Madrid 25 (Europa Press) –

Le président de la Cour constitutionnelle (TC), Cándido Conde-Pumpido, a mis en service un rapport aux avocats de la Cour de garanties pour étudier si le tribunal de Séville peut formuler une décision préliminaire à la Cour de justice de l'Union européenne (TJue), car le siège judiciaire a soulevé dans une présence.

Alors que «El Español» a progressé et a confirmé des sources juridiques à Europa Press, Conde-Pumpido a été transféré aux magistrats de la première chambre, lors de la réunion tenue lundi dernier, leurs doutes sur la possibilité que les juges et les tribunaux espagnols puissent se rendre à la TJue pour démonter les condamnations du TC.

Le comptage-pompe a commenté une affaire de la Cour supérieure de juge de Madrid (TSJM), bien qu'il ait également souligné l'affaire «ere». Par la suite, l'affaire a atteint les autres membres du TC, rassemblé en revanche dans la deuxième chambre et, selon les sources consultées, il est prévu que ce mardi le transfère officiellement dans la plénière.

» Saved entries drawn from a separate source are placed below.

(** The retry loop always returns from inside: it never runs past its last attempt, so
    the code after the loop, which would restore the fields of the last physical call,
    is unreachable. *)
Theorem cluster_always_returns {S : Type} `{StateStore S} {X : Type} (ci : @ClusterInvoker S X)
  (clock : nat -> nat -> Time) (w : world S X) (g : GatewayContext) :
  snd (Cluster_Invoke ci clock w g) <> None.
Proof.
  unfold Cluster_Invoke. set (rp := retry_policy ci g). clearbody rp.
  assert (forall n att excl ls w g, n <> 0%nat -> snd (cluster_loop ci rp n att clock w g excl ls) <> None) as F;
    [|apply F; unfold max_attempts; lia].
  clear w g. induction n as [|n IH]; intros att excl ls w g N; [done|]. cbn [cluster_loop].
  pose proof (cluster_attempt_last ci rp (clock att) w g excl ls) as A.
  destruct n as [|n]; cbn [Nat.eqb].
  - by destruct (cluster_attempt ci rp true (clock att) w g excl ls) as [[[[w1 g1] e1] l1] [err|]].
  - destruct (cluster_attempt ci rp false (clock att) w g excl ls) as [[[[w1 g1] e1] l1] [err|]]; [done|].
    by apply IH.
Qed.

(** A physical call gives its probe permits back: after the call of an admitted
    attempt, whatever the provider returned - success, failure, slow call, non-retryable
    error, client gone - neither breaker of the endpoint counts a half-open call any
    more (provider calls do not touch the breaker manager themselves). *)
Theorem physical_call_returns_permits {S : Type} `{StateStore S} {X : Type} (ci : @ClusterInvoker S X)
  (w : world S X) (g : GatewayContext) (ep : Endpoint) (cb : CircuitBreakerManager) (lease : CircuitBreakerAttempt)
  (clock : nat -> Time) (k : string)
  (Hwf : manager_wf (w_cb w)) (Htok : tokens_left (w_cb w)) (Hkeys : service_key ep <> ep_ID ep)
  (Hacq : AcquireAttempt (w_cb w) (Some ep) (ci_enableActive ci) (clock 0%nat) (clock 1%nat) = (cb, inl lease))
  (Hcall : forall t w g, w_cb (fst (fst (ci_invoke ci ep t w g))) = w_cb w)
  (Hk : k = service_key ep \/ k = ep_ID ep) :
  active_at (w_cb (fst (fst (physical_call ci (with_cb w cb) g ep lease clock)))) k = 0.
Proof.
  pose proof (AcquireAttempt_wf (w_cb w) (Some ep) (ci_enableActive ci) (clock 0%nat) (clock 1%nat) Hwf) as W.
  rewrite Hacq in W. cbn [fst] in W.
  destruct (AcquireAttempt_settled _ _ _ _ _ _ _ Hwf Htok Hkeys Hacq) as (E & D & Se).
  unfold physical_call. specialize (Hcall (clock 2%nat) (with_cb w cb) g).
  destruct (ci_invoke ci ep (clock 2%nat) (with_cb w cb) g) as [[w1 g1] err]. cbn [fst snd] in *.
  change (w_cb (with_cb w cb)) with cb in Hcall. set (g2 := RecordAttempt _ _ _). clearbody g2.
  pose proof (fun c b => finish_settled cb lease ep c b k W Hkeys D E Se Hk) as F.
  unfold sequentialOutcome. rewrite Hcall. destruct (_ || _); [exact (proj1 (proj2 (F (outcome_context ci g2 "" 0) true)))|].
  assert (forall c b (f : world S X -> world S X), (forall x, w_cb (f x) = w_cb x) ->
    active_at (w_cb (let '(cb', l) := finish cb lease c b in
      let w2 := f (with_cb w1 cb') in with_cb w2 (fst (Release (w_cb w2) l)))) k = 0) as G.
  { intros c b f Hf. destruct (F c b) as (A & _ & Dn). destruct (finish cb lease c b) as [cb' l]. cbn [fst snd] in *.
    cbn zeta. unfold Release. rewrite Dn. cbn [fst with_cb w_cb]. by rewrite Hf. }
  destruct err as [e|].
  - apply (G _ _ (fun x => recordFailurePenalty x g2 clock)). intros x. unfold recordFailurePenalty.
    by repeat split_match.
  - destruct (sequentialSlowFailure g2 (clock 4%nat));
      apply (G _ _ (fun x => recordLatency x g2 true clock)); intros x; unfold recordLatency; by split_match.
Qed.

Lemma physical_call_returns_permits_witness :
  match snd demo_probing with
  | inl lease =>
      active_at (w_cb (fst (fst (physical_call demo_cluster
        (with_cb (mkWorld demo_open NewMemoryStateStore tt) (fst demo_probing)) emptyContext demo_endpoint lease
        (fun _ => 1000000005))))) "ep-1" = 0
  | inr _ => False
  end.
Proof.
  destruct demo_open_ok as [Hw Ht].
  refine (physical_call_returns_permits demo_cluster (mkWorld demo_open NewMemoryStateStore tt) emptyContext
    demo_endpoint (fst demo_probing) _ (fun _ => 1000000005) "ep-1" Hw Ht _ _ _ (or_intror eq_refl)).
  - discriminate.
  - vm_compute. reflexivity.
  - reflexivity.
Defined.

Cependant, les sources indiquent que le président de la TC a déjà fait une première étape en faisant appel à un groupe d'avocats du TC un rapport pour analyser s'il est possible que les Thogades espagnols soulèvent des problèmes préjudiciables dans des cas tels que celui de l'Ere et du TSJM.

Les sources expliquent que, bien qu'il soit incontestable que les juges espagnols puissent demander au tjue lorsqu'ils ont des doutes sur l'application du droit communautaire au cas qu'ils ont en main, il n'est pas si clair qu'ils peuvent le faire en ce qui concerne les condamnations de la Cour constitutionnelle.

Bien qu'ils soient soumis – l'objectif du rapport est de déterminer quels pouvoirs les juges espagnols ont en ce sens, ils reconnaissent que l'une des possibilités est de finir par déclarer la nullité de la Providence où le public de Séville a été transféré aux parties afin qu'ils soient jugés s'il est approprié de demander le Tjue.

Dans cette Providence, à laquelle Europa Press avait accès, le premier section du tribunal de Séville, responsable de la délivrance des nouvelles condamnations après que le TC a annulé ceux de plus d'une douzaine condamnés, y compris d'anciens présidents andalous, Manuel Chaves et José Antonio Griñá, a déclaré que le TC « a été dépassé » avec une « interprétation alternative de la pré-prédication et de l'idizzulté ».

Le public de Séville a demandé aux parties de prononcer si la doctrine définie par le TC « violait les demandes internationales de lutte contre la corruption », valorisant spécifiquement une éventuelle décision préliminaire avant le TJue au cas où ils ne seraient pas « complètement compatibles avec le droit de l'union ».